- Born: March 1982 (age 44) North London, United Kingdom
- Other names: "Dupsy" Abiola
- Occupation: Businesswoman;
- Known for: Intern Avenue, Dragons' Den
- Parents: * Moshood Kashimawo Olawale Abiola (father); * Dele Abiola (mother);

= Dupsy Abiola =

British barrister

Modupeola "Dupsy" Abiola (born March 1982) is a British-Nigerian (non-practising) barrister, entrepreneur and businesswoman. She is the Global Innovation Officer of the International Airlines Group (IAG). She is the founder and CEO of Intern Avenue, an online internship website designed to connect employers with students and graduates. Dupsy appeared on the Thomson Reuters Power List named as one of the most influential black businesswomen in Great Britain in 2013. She has been featured in the press and on television relating to recruitment, business, and entrepreneurial pursuits. She pitched on series ten of BBC television show Dragons' Den, attracting an investment offer from business tycoon, Peter Jones.

==Early life==
Dupsy Abiola was born in London, England.

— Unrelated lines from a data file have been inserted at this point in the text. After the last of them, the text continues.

(** * RailNav routing graph engine (backend/app.py)

    A shallow embedding of the routing core of [backend/app.py]: the
    geometry helpers, the way classifier of the pedestrian fetch, the two
    graph builders, the nearest-node scan and the Dijkstra search, followed
    by the properties the design document states about them.

    Conventions of the embedding.
    - A Python [float] is an element of an abstract carrier [pyfloat] with the
      operations the source uses (class [PyFloat]).  Theorems that do not
      depend on how numbers are ordered hold for every such structure; the
      ones that do (nearest node, Dijkstra) assume [FloatLaws]: the
      comparisons form a total order, and adding a non-negative number to
      non-negative numbers is monotone, which is how binary64 behaves on
      distances (no NaN).  A sum may overflow to [inf]: nothing is assumed
      to stay finite.
    - A Python exception is a [Raise e] result; a function that cannot raise
      returns its value directly.
    - [dict]s whose iteration order the code never observes are [gmap]s;
      the node table, which [_nearest_node] iterates, is the list of its
      items in insertion order.
    - [frozenset((u, v))] is the sorted pair of its two members. *)

From Stdlib Require Import ZArith Permutation Ascii.
From stdpp Require Import gmap strings list fin_maps fin_sets pretty.

Local Open Scope string_scope.
Local Open Scope Z_scope.
Local Open Scope list_scope.

(** [==] on strings. *)
Notation "a == b" := (String.eqb a b) (at level 70, no associativity).

(** ** Exceptions *)

Inductive exn := KeyError | ValueError | ZeroDivisionError.

Inductive result (A : Type) := Ok (a : A) | Raise (e : exn).
Arguments Ok {A} a.
Arguments Raise {A} e.

#[global] Instance result_ret : MRet result := fun A a => Ok a.
#[global] Instance result_bind : MBind result :=
  fun A B f r => match r with Ok a => f a | Raise e => Raise e end.

Definition is_Ok {A} (r : result A) : Prop := exists a, r = Ok a.

(** [for x in xs: st = body(st, x)] where the body may raise. *)
Fixpoint for_each {A S : Type} (body : S -> A -> result S) (xs : list A) (st : S)
  : result S :=
  match xs with
  | [] => Ok st
  | x :: xs' => st' ← body st x; for_each body xs' st'
  end.

(** ** Floats *)

Class PyFloat := {
  pyfloat : Type;
  (** [lit n] is the float literal with the integer value [n]: [2.0],
      [6371000.0], [float(1)]. *)
  lit : Z -> pyfloat;
  (** [float('inf')] *)
  inf : pyfloat;
  fadd : pyfloat -> pyfloat -> pyfloat;
  fsub : pyfloat -> pyfloat -> pyfloat;
  fmul : pyfloat -> pyfloat -> pyfloat;
  (** the quotient; the [ZeroDivisionError] that Python raises on a zero
      divisor is written out where the divisor is not a literal
      ([py_div]). *)
  fdiv : pyfloat -> pyfloat -> pyfloat;
  fpow : pyfloat -> pyfloat -> pyfloat;
  fltb : pyfloat -> pyfloat -> bool;
  fleb : pyfloat -> pyfloat -> bool;
  feqb : pyfloat -> pyfloat -> bool;
  (** the [math] module; [None] is its [ValueError] (math domain error) *)
  math_radians : pyfloat -> pyfloat;
  math_sin : pyfloat -> option pyfloat;
  math_cos : pyfloat -> option pyfloat;
  math_sqrt : pyfloat -> option pyfloat;
  math_atan2 : pyfloat -> pyfloat -> pyfloat;
}.

(** The order and arithmetic facts the search proofs rely on.  The two
    facts about sums speak of numbers that are not negative, and hold when
    the sum is rounded or overflows to [inf]. *)
Class FloatLaws (FM : PyFloat) : Prop := {
  fltb_irrefl : forall x, fltb x x = false;
  fltb_trans : forall x y z, fltb x y = true -> fltb y z = true -> fltb x z = true;
  fltb_total : forall x y, fltb x y = false -> fltb y x = false -> x = y;
  fleb_fltb : forall x y, fleb x y = negb (fltb y x);
  feqb_eq : forall x y, feqb x y = true <-> x = y;
  fadd_mono : forall a b w,
    fleb (lit 0) a = true -> fleb (lit 0) w = true -> fleb a b = true ->
    fleb (fadd a w) (fadd b w) = true;
  fadd_nonneg : forall d w,
    fleb (lit 0) d = true -> fleb (lit 0) w = true -> fleb d (fadd d w) = true;
  zero_finite : fltb (lit 0) inf = true;
  fmul_one : forall x, fmul x (lit 1) = x;
}.

Section Geometry.
Context {FM : PyFloat}.

(** A call of a [math] function. *)
Definition math_call (r : option pyfloat) : result pyfloat :=
  match r with Some y => Ok y | None => Raise ValueError end.

(** [x / y] with a divisor that is not a literal. *)
Definition py_div (x y : pyfloat) : result pyfloat :=
  if feqb y (lit 0) then Raise ZeroDivisionError else Ok (fdiv x y).

(** app.py, lines 59-67. *)
Definition _haversine_m (lat1 lon1 lat2 lon2 : pyfloat) : result pyfloat :=
  let R := lit 6371000 in
  let phi1 := math_radians lat1 in
  let phi2 := math_radians lat2 in
  let dphi := math_radians (fsub lat2 lat1) in
  let dlambda := math_radians (fsub lon2 lon1) in
  s1 ← math_call (math_sin (fdiv dphi (lit 2)));
  c1 ← math_call (math_cos phi1);
  c2 ← math_call (math_cos phi2);
  s2 ← math_call (math_sin (fdiv dlambda (lit 2)));
  let a := fadd (fpow s1 (lit 2)) (fmul (fmul c1 c2) (fpow s2 (lit 2))) in
  r1 ← math_call (math_sqrt a);
  r2 ← math_call (math_sqrt (fsub (lit 1) a));
  let c := fmul (lit 2) (math_atan2 r1 r2) in
  Ok (fmul R c).

(** app.py, lines 69-73. *)
Definition _bbox_from_point_radius (lat lng radius_m : pyfloat)
  : result (pyfloat * pyfloat * pyfloat * pyfloat) :=
  let dlat := fdiv radius_m (lit 111320) in
  c ← math_call (math_cos (math_radians lat));
  dlng ← py_div radius_m (fmul (lit 111320) c);
  Ok (fsub lat dlat, fsub lng dlng, fadd lat dlat, fadd lng dlng).
End Geometry.

(** ** Data model *)

(** A coordinate pair [(lat, lng)]. *)
Abbreviation coord := (pyfloat * pyfloat)%type.
(** [nodes]: the items of the node dict, in insertion order. *)
Abbreviation node_table := (list (Z * (pyfloat * pyfloat))).
(** [graph]: node id -> list of (neighbour, weight). *)
Abbreviation graph := (gmap Z (list (Z * pyfloat))).
(** [edge_types]: frozenset({u, v}) -> category. *)
Abbreviation edge_types := (gmap (Z * Z) string).

(** The entries of a way dict that the builders read. *)
Record way := Way {
  way_nodes : list Z;
  way_highway : option string;
  way_category : option string;
}.

(** [way.get('category', way.get('highway', 'path'))] *)
Definition category_of (w : way) : string :=
  match way_category w with
  | Some c => c
  | None => match way_highway w with Some h => h | None => "path" end
  end.

(** [frozenset((u, v))] *)
Definition frozenset (u v : Z) : Z * Z := (Z.min u v, Z.max u v).

(** [(node_ids[i-1], node_ids[i]) for i in range(1, len(node_ids))] *)
Fixpoint consecutive (node_ids : list Z) : list (Z * Z) :=
  match node_ids with
  | u :: (v :: _) as rest => (u, v) :: consecutive rest
  | _ => []
  end.

(** [type_rank.get(category, -1)], app.py lines 616-623. *)
Definition type_rank (category : string) : Z :=
  if category == "steps" then 5
  else if category == "sidewalk" then 4
  else if category == "pedestrian_street" then 3
  else if category == "foot_path" then 2
  else if category == "informal_path" then 1
  else if category == "path" then 0
  else -1.

(** ** Way classifier *)

(** [tags.get(key, '')] *)
Definition tag (tags : gmap string string) (key : string) : string :=
  default "" (tags !! key).

(** Truth value of a string. *)
Definition truthy (s : string) : bool := negb (s == "").

(** The classification of one way element in [_fetch_pedestrian_ways],
    app.py lines 460-494: [Some category] when the way is kept. *)
Definition _fetch_pedestrian_ways_category (tags : gmap string string)
  : option string :=
  let hw := tag tags "highway" in
  let footway_subtype := tag tags "footway" in
  let informal := tag tags "informal" in
  let trail_vis := tag tags "trail_visibility" in
  if hw == "steps" then Some "steps"
  else if hw == "pedestrian" then Some "pedestrian_street"
  else if hw == "footway" then
    if footway_subtype == "sidewalk" then Some "sidewalk"
    else if footway_subtype == "crossing" then None
    else Some "foot_path"
  else if hw == "path" then
    if (informal == "yes") || truthy trail_vis then Some "informal_path"
    else Some "path"
  else None.

(** [crossing in ('marked', 'zebra', ...)], app.py line 391. *)
Definition marked_crossing (crossing : string) : bool :=
  bool_decide (crossing ∈ ["marked"; "zebra"; "traffic_signals"; "uncontrolled";
                           "pelican"; "toucan"; "puffin"]).

(** The classification of one way element in [_fetch_pedestrian_catalog]
    (the map-display sibling), app.py lines 385-398. *)
Definition _fetch_pedestrian_catalog_category (tags : gmap string string)
  : option string :=
  let highway := tag tags "highway" in
  let footway := tag tags "footway" in
  let crossing := tag tags "crossing" in
  let informal := tag tags "informal" in
  let trail_vis := tag tags "trail_visibility" in
  if highway == "steps" then Some "steps"
  else if highway == "pedestrian" then Some "pedestrian_street"
  else if (highway == "footway") && (footway == "sidewalk") then Some "sidewalk"
  else if (highway == "footway") && (footway == "crossing") && marked_crossing crossing
    then Some "marked_crossing"
  else if (highway == "path") && ((informal == "yes") || truthy trail_vis)
    then Some "informal_path"
  else if highway == "footway" then Some "foot_path"
  else if highway == "path" then Some "path"
  else None.

Section Engine.
Context {FM : PyFloat}.

(** [nodes.get(u)] on the item list: the first item with that key. *)
Fixpoint nodes_get (nodes : node_table) (u : Z) : option coord :=
  match nodes with
  | [] => None
  | (k, c) :: rest => if (k =? u)%Z then Some c else nodes_get rest u
  end.

(** [u in nodes] *)
Definition in_nodes (nodes : node_table) (u : Z) : bool :=
  match nodes_get nodes u with Some _ => true | None => false end.

(** [nodes[u]] *)
Definition nodes_item (nodes : node_table) (u : Z) : result coord :=
  match nodes_get nodes u with Some c => Ok c | None => Raise KeyError end.

(** One way element of the pedestrian fetch, app.py lines 448-500: the
    node list is filtered to the fetched nodes, a way left with fewer than
    two nodes is dropped, and so is a way the classifier excludes. *)
Definition _fetch_pedestrian_ways_way
    (nodes : node_table) (tags : gmap string string) (node_ids : list Z)
  : option way :=
  let filtered := List.filter (in_nodes nodes) node_ids in
  if (length filtered <? 2)%nat then None
  else match _fetch_pedestrian_ways_category tags with
       | Some category =>
           Some (Way filtered (Some (tag tags "highway")) (Some category))
       | None => None
       end.

(** The adjacency list of [u]: [graph.get(u, [])]. *)
Definition adj (g : graph) (u : Z) : list (Z * pyfloat) := default [] (g !! u).

(** [graph[u].append(e)] on a [defaultdict(list)]. *)
Definition graph_append (g : graph) (u : Z) (e : Z * pyfloat) : graph :=
  <[u := adj g u ++ [e]]> g.

(** [graph[u].append((v, w)); graph[v].append((u, w))] *)
Definition add_edge (g : graph) (u v : Z) (w : pyfloat) : graph :=
  graph_append (graph_append g u (v, w)) v (u, w).

(** The loop of [_polyline_length], with the running [total]. *)
Fixpoint _polyline_length_from (total : pyfloat) (coords : list coord)
  : result pyfloat :=
  match coords with
  | a :: (b :: _) as rest =>
      d ← _haversine_m a.1 a.2 b.1 b.2;
      _polyline_length_from (fadd total d) rest
  | _ => Ok total
  end.

(** app.py, lines 602-607. *)
Definition _polyline_length (coords : list coord) : result pyfloat :=
  _polyline_length_from (lit 0) coords.

(** The rank rule of [_build_graph], app.py lines 635-642. *)
Definition set_edge_type (et : edge_types) (ekey : Z * Z) (category : string)
  : edge_types :=
  match et !! ekey with
  | Some prev =>
      if (type_rank prev <? type_rank category)%Z then <[ekey := category]> et else et
  | None => <[ekey := category]> et
  end.

(** The body of the inner loop of [_build_graph], app.py lines 629-642. *)
Definition _build_graph_edge (nodes : node_table) (category : string)
    (st : graph * edge_types) (uv : Z * Z) : result (graph * edge_types) :=
  let '(u, v) := uv in
  '(lat1, lon1) ← nodes_item nodes u;
  '(lat2, lon2) ← nodes_item nodes v;
  w ← _haversine_m lat1 lon1 lat2 lon2;
  Ok (add_edge st.1 u v w, set_edge_type st.2 (frozenset u v) category).

Definition _build_graph_way (nodes : node_table)
    (st : graph * edge_types) (w : way) : result (graph * edge_types) :=
  for_each (_build_graph_edge nodes (category_of w)) (consecutive (way_nodes w)) st.

(** app.py, lines 609-643. *)
Definition _build_graph (nodes : node_table) (ways : list way)
  : result (graph * edge_types) :=
  for_each (_build_graph_way nodes) ways (∅, ∅).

She is the daughter of Chief M.K.O. Abiola, a titleholder within the Nigerian chieftaincy system, and Dele Abiola, one of his wives. Her father was a famous and successful Nigerian business tycoon and philanthropist. Dupsy grew up with her mother and five siblings in North London. She has paternal half-siblings with whom she has limited contact. At aged nine, Dupsy independently set up a business producing and selling Puzzle magazines with a friend at school making a "tidy profit". M.K.O. Abiola was a strong influence on her interest in business.

==Family life==
Dupsy's father, the 14th Aare Ona Kakanfo of the Yoruba people, became an active campaigner for civil rights and democracy and won the first free and democratic presidential election in Nigeria in June 1993. Following the result, the military regime refused to relinquish power and declared an annulment. Chief Abiola was later placed under indefinite detention and was denied contact with the outside world (including his family). His incarceration sparked national and international outrage. Many supporters - including the U.N. secretary-general and Nobel laureate, Kofi Annan - attempted to secure the chief's release. There were widespread protests and high-profile political assassinations, including key civil rights campaigners and members of the Abiola family. M.K.O. Abiola died very suddenly on the day of his intended release on 7 July 1998 when Dupsy was sixteen. The circumstances surrounding the death of her father remain an incredibly difficult and emotional subject for her.

==Education==
Despite a troubled upbringing, Dupsy was a gifted student who received academic prizes and awards including a Frederica Lord Bursary and an International English Speaking Union Scholarship. Dupsy attended South Hampstead High School for secondary school and then went on to read law at New College, Oxford. She was an elected JCR committee member, and an active public speaker, and legal debater. In 2004, Dupsy was notably singled out by the fashion designer, Tom Ford, during an event at the Oxford Union, who interrupted his speech to praise her beauty and dress sense.

==Career==

===Legal career===
After university, Dupsy was awarded a Lord Denning Scholarship and Eastham Scholarship by the Honourable Society of Lincoln's Inn and began her career at the Bar. She attended Inns of Court School of Law and was called to the bar in 2006. Dupsy moved into Private Practice as an employed barrister after completing her pupillage at 22 Old Buildings. She worked on a number of complex and high-profile cases, including involvement in the Wembley litigation.

===Intern Avenue===
Dupsy left her career as a lawyer to create Intern Avenue in late 2010, which is her first large scale entrepreneurial project. Intern Avenue publicly launched in Autumn 2012. Intern Avenue was developed in London which has begun to develop a blossoming technology scene. The site has been well-received and featured by the national press and technology press including Wired. The website is defunct as of January 2023.

In November 2018, Abiola was named to the Financial Times' list of the 'Top 100 minority ethnic leaders in technology.'.

===International Airlines Group===
In January 2018, she was appointed as the Global Innovation Chief at the International Airlines Group.

==Television and reception==
Dupsy appeared on Channel Four in February 2012 discussing entrepreneurship with Business Minister, Mark Prisk MP. On 7 October 2012, Dupsy pitched her business on episode 5, Series 10 of BBC Dragons' Den and appeared in extended BBC footage on the "Psychology of a Successful Pitch". She was offered backing by business tycoons, Peter Jones and Hilary Devey. Intern Avenue became the first recruitment business to successfully pitch on Dragons' Den since its inception in 2004. Peter Jones described her as a "real entrepreneur in the making" and that her pitch was "superb".